ACTIVITY: Your answer must hold only the lines below from the line containing "if negb (code" through the line containing "send (POST (target", each reproduced exactly.

[RECORDS Boundary: Start]

(* ===== verification/Bot.v ===== *)
(** * The load generator: [src/cmd/botfleet/main.go]

    A shard's bots share one [shardState]. They touch it only through atomic
    counters and short critical sections: the [bot_op]s below are those atomic
    steps, and the code of a bot is written with them, so that an interleaving
    of bots and flusher is a sequence of steps. *)
From S2P Require Import Prelude Protocol Float64 Text IO Counters Hist.
Local Open Scope Z_scope.

Section fleet.
Context `{!Math}.

(** ** The shared state of a shard *)

Record shardState := mkShard {
  st_sent : Z;
  st_acked : Z;
  st_errors : Z;
  st_violations : Z;
  st_hist : Hist;
  st_secAcks : gmap Z Z;
  st_secErrs : gmap Z Z;
  st_samples : list string
}.

Definition newShard : shardState := mkShard 0 0 0 0 NewHist ∅ ∅ [].

Inductive bot_op :=
| AddSent | AddAcked | AddErrors | AddViolations
| TickAck (sec : Z)
| TickErr (sec : Z)
| RecordLat (ns : Z)
| AddSample (msg : string).

Definition exec_op (op : bot_op) (st : shardState) : shardState :=
  let '(mkShard sent acked errors violations hist secAcks secErrs samples) := st in
  match op with
  | AddSent => mkShard (Int64.add sent 1) acked errors violations hist secAcks secErrs samples
  | AddAcked => mkShard sent (Int64.add acked 1) errors violations hist secAcks secErrs samples
  | AddErrors => mkShard sent acked (Int64.add errors 1) violations hist secAcks secErrs samples
  | AddViolations => mkShard sent acked errors (Int64.add violations 1) hist secAcks secErrs samples
  | TickAck sec => mkShard sent acked errors violations hist (bump secAcks sec 1) secErrs samples
  | TickErr sec => mkShard sent acked errors violations hist secAcks (bump secErrs sec 1) samples
  | RecordLat ns => mkShard sent acked errors violations (bump hist (bucketOf ns) 1) secAcks secErrs samples
  | AddSample msg =>
      mkShard sent acked errors violations hist secAcks secErrs
        (if (length samples <? 10)%nat then samples ++ [msg] else samples)
  end.

Definition exec_ops (ops : list bot_op) (st : shardState) : shardState :=
  foldl (fun st op => exec_op op st) st ops.

(** ** Checking an ack *)

(** The violations of one fill. *)
Definition fill_verdicts (o : Order) (f : Fill) : list string :=
  if String.eqb (o_type o) Limit then
    (if String.eqb (o_side o) Buy && (o_price o <? f_price f)
     then [(o_id o +:+ ": buy fill @" +:+ itoa (f_price f) +:+ " above limit " +:+ itoa (o_price o))%string]
     else [])
    ++ (if String.eqb (o_side o) Sell && (f_price f <? o_price o)
        then [(o_id o +:+ ": sell fill @" +:+ itoa (f_price f) +:+ " below limit " +:+ itoa (o_price o))%string]
        else [])
  else [].

(** The loop over the fills: the quantity and the violations so far. *)
Fixpoint check_fills (o : Order) (fs : list Fill) (filled : Z) (v : list string) : Z * list string :=
  match fs with
  | [] => (filled, v)
  | f :: fs' => check_fills o fs' (Int64.add filled (f_qty f)) (v ++ fill_verdicts o f)
  end.

Definition validate (o : Order) (ack : Ack) : list string :=
  let '(filled, v) := check_fills o (a_fills ack) 0 [] in
  let v := if o_qty o <? filled
           then v ++ [(o_id o +:+ ": overfill " +:+ itoa filled +:+ " > qty " +:+ itoa (o_qty o))%string]
           else v in
  if String.eqb (a_status ack) StatusFilled && negb (filled =? o_qty o)
  then v ++ [(o_id o +:+ ": status filled but " +:+ itoa filled +:+ "/" +:+ itoa (o_qty o))%string]
  else v.

(** The new [*last] and the violations. *)
Definition checkSeq (last : Z) (ack : Ack) : Z * list string :=
  if a_seq ack <=? last
  then (a_seq ack, [("seq regression " +:+ itoa (a_seq ack) +:+ " after " +:+ itoa last)%string])
  else (a_seq ack, []).

(** ** One request *)

Section bot.
Context {W : Type} `{!Env W, !Strconv}.

(** [http.NewRequest] rejects a malformed URL. *)
Context (bad_url : string -> option string).

Definition Bot (A : Type) : Type := M (World W shardState) A.

Definition atomic (op : bot_op) : Bot () := modify_local (exec_op op).

Definition violate (msg : string) : Bot () := atomic AddViolations;; atomic (AddSample msg).

(** [time.Time.Unix] *)
Definition unix (ns : Z) : Z := ns / 1000000000.

Inductive http_request := DELETE (url : string) | POST (url : string) (o : Order).

Definition req_url (req : http_request) : string :=
  match req with DELETE url => url | POST url _ => url end.

Definition Do (req : http_request) : Bot http_reply :=
  match req with
  | DELETE url => perform (DeleteOrder url)
  | POST url o => perform (PostOrder url o)
  end.

Definition failed (now : Z) (err : string) : Bot (Ack * option string) :=
  atomic AddErrors;; atomic (TickErr (unix now));; mret (zeroAck, Some err).

(** With a body, the header of the request is set before its error is looked
    at: a bad URL is a nil dereference. *)
Definition send (req : http_request) : Bot (Ack * option string) :=
  match bad_url (req_url req), req with
  | Some _, POST _ _ => panic
  | Some err, DELETE _ => mret (zeroAck, Some err)
  | None, _ =>
      atomic AddSent;;
      t0 ← perform Now;
      resp ← Do req;
      now ← perform Now;
      match resp with
      | HttpErr err => failed now err
      | HttpResp code body =>
          if negb (code =? 200) then failed now ("http " +:+ itoa code)%string
          else match body with
               | inr err => failed now err
               | inl ack =>
                   t1 ← perform Now;
                   atomic (RecordLat (Int64.sub t1 t0));;
                   atomic AddAcked;;
                   atomic (TickAck (unix now));;
                   mret (ack, None)
               end
      end
  end.

Definition sendOrder (target : string) (o : Order) : Bot (Ack * option string) :=
  '(ack, err) ← send (POST (target +:+ "/orders") o);
  match err with
  | None =>
      if negb (String.eqb (a_order ack) (o_id o))
      then violate ("ack order_id " +:+ quote (a_order ack) +:+ " for order " +:+ quote (o_id o));;
           mret (ack, err)
      else mret (ack, err)
  | Some _ => mret (ack, err)
  end.

(** ** The behaviour of a bot *)

(** The variables of the goroutine. *)
Record bot_vars := mkBot {
  bot_mid : Z;
  bot_resting : list string;
  bot_lastSeq : Z;
  bot_n : Z
}.

Definition side : Bot Side := i ← perform (Intn 2); mret (if i =? 0 then Buy else Sell).

Definition bot_id (shard : LoadShard) (idx n : Z) : string :=
  ("b" +:+ itoa (ls_shard shard) +:+ "-" +:+ itoa idx +:+ "-" +:+ itoa n)%string.

Fixpoint violate_all (verdicts : list string) : Bot () :=
  match verdicts with [] => mret () | v :: vs => violate v;; violate_all vs end.

(** The three cases of the [switch]. Each ends the turn: [continue] on an error. *)
Definition cancel_turn (shard : LoadShard) (b : bot_vars) : Bot bot_vars :=
  i ← perform (Intn (Z.of_nat (length (bot_resting b))));
  let k := Z.to_nat i in
  id ← index (bot_resting b) k;
  let resting := take k (bot_resting b) ++ drop (k + 1) (bot_resting b) in
  let b := mkBot (bot_mid b) resting (bot_lastSeq b) (bot_n b) in
  '(ack, err) ← send (DELETE (ls_target shard +:+ "/orders/" +:+ id));
  match err with
  | Some _ => mret b
  | None =>
      let v1 := if negb (String.eqb (a_status ack) StatusCanceled)
                   && negb (String.eqb (a_status ack) StatusUnknown)
                then [("cancel " +:+ id +:+ " got status " +:+ quote (a_status ack))%string] else [] in
      let '(last, v2) := checkSeq (bot_lastSeq b) ack in
      violate_all (v1 ++ v2);;
      mret (mkBot (bot_mid b) (bot_resting b) last (bot_n b))
  end.

Definition market_turn (shard : LoadShard) (idx : Z) (b : bot_vars) : Bot bot_vars :=
  q ← perform (Intn 50);
  s ← side;
  let o := mkOrder (bot_id shard idx (bot_n b)) s Market 0 (1 + q) in
  let b := mkBot (bot_mid b) (bot_resting b) (bot_lastSeq b) (bot_n b + 1) in
  '(ack, err) ← sendOrder (ls_target shard) o;
  match err with
  | Some _ => mret b
  | None =>
      let v1 := validate o ack in
      let '(last, v2) := checkSeq (bot_lastSeq b) ack in
      violate_all (v1 ++ v2);;
      mret (mkBot (bot_mid b) (bot_resting b) last (bot_n b))
  end.

Definition limit_turn (shard : LoadShard) (idx : Z) (b : bot_vars) : Bot bot_vars :=
  s ← side;
  d ← perform (Intn 25);
  let price := bot_mid b - d + 5 in
  price ← (if String.eqb s Sell then d ← perform (Intn 25); mret (bot_mid b + d - 5) else mret price);
  let price := if price <? 1 then 1 else price in
  q ← perform (Intn 100);
  let o := mkOrder (bot_id shard idx (bot_n b)) s Limit price (1 + q) in
  let b := mkBot (bot_mid b) (bot_resting b) (bot_lastSeq b) (bot_n b + 1) in
  '(ack, err) ← sendOrder (ls_target shard) o;
  match err with
  | Some _ => mret b
  | None =>
      let resting :=
        if (String.eqb (a_status ack) StatusResting || String.eqb (a_status ack) StatusPartial)
           && (length (bot_resting b) <? 50)%nat
        then bot_resting b ++ [o_id o] else bot_resting b in
      let v1 := validate o ack in
      let '(last, v2) := checkSeq (bot_lastSeq b) ack in
      violate_all (v1 ++ v2);;
      mret (mkBot (bot_mid b) resting last (bot_n b))
  end.

(** [Duration.Seconds] *)
Definition seconds (ns : Z) : F64.t :=
  F64.add (F64.of_Z (Z.quot ns 1000000000))
          (F64.div (F64.of_Z (Z.rem ns 1000000000)) (F64.of_Z 1000000000)).

(** The request rate a bot aims at, [elapsed] after the start: a ramp from a
    tenth of its share of the budget, with a floor of one request in 2s. *)
Definition ramp (shard : LoadShard) (elapsed : Z) : F64.t :=
  let perBotMax := F64.div (F64.of_Z (ls_max_rps shard)) (F64.of_Z (ls_bots shard)) in
  let frac := F64.div (seconds elapsed) (F64.of_Z (ls_duration shard)) in
  let rate := F64.mul perBotMax (F64.add (F64.dec 10 2) (F64.mul (F64.dec 90 2) frac)) in
  if F64.ltb rate (F64.dec 5 1) then F64.dec 5 1 else rate.

(** The wait before a request: half to one and a half times the gap. *)
Definition pause (rate x : F64.t) : Z :=
  F64.to_int64 (F64.mul (F64.div (F64.of_Z 1000000000) rate) (F64.add (F64.dec 5 1) x)).

Definition bot_turn (shard : LoadShard) (idx start : Z) (b : bot_vars) : Bot bot_vars :=
  now ← perform Now;
  let rate := ramp shard (Int64.sub now start) in
  x ← perform Float64;
  perform (Sleep (pause rate x));;
  i ← perform (Intn 7);
  let mid := bot_mid b + i - 3 in
  let mid := if mid <? 9000 then 9000 else mid in
  let mid := if 11000 <? mid then 11000 else mid in
  let b := mkBot mid (bot_resting b) (bot_lastSeq b) (bot_n b) in
  p ← perform Float64;
  if F64.ltb p (F64.dec 20 2) && (0 <? length (bot_resting b))%nat then cancel_turn shard b
  else if F64.ltb p (F64.dec 40 2) then market_turn shard idx b
  else limit_turn shard idx b.

(** The goroutine: [fuel] bounds the turns. *)
Definition bot (fuel : nat) (shard : LoadShard) (idx start deadline : Z) : Bot bot_vars :=
  i ← perform (Intn 60);
  loop fuel (fun b =>
    now ← perform Now;
    if now <? deadline then b ← bot_turn shard idx start b; mret (inl b) else mret (inr b))
    (mkBot (10000 + i - 30) [] 0 0).
End bot.
End fleet.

[RECORDS Boundary: End]

SOLUTION TO THE EXERCISE:
          if negb (code =? 200) then failed now ("http " +:+ itoa code)%string
          else match body with
               | inr err => failed now err
               | inl ack =>
                   t1 ← perform Now;
                   atomic (RecordLat (Int64.sub t1 t0));;
                   atomic AddAcked;;
                   atomic (TickAck (unix now));;
                   mret (ack, None)
               end
      end
  end.

Definition sendOrder (target : string) (o : Order) : Bot (Ack * option string) :=
  '(ack, err) ← send (POST (target +:+ "/orders") o);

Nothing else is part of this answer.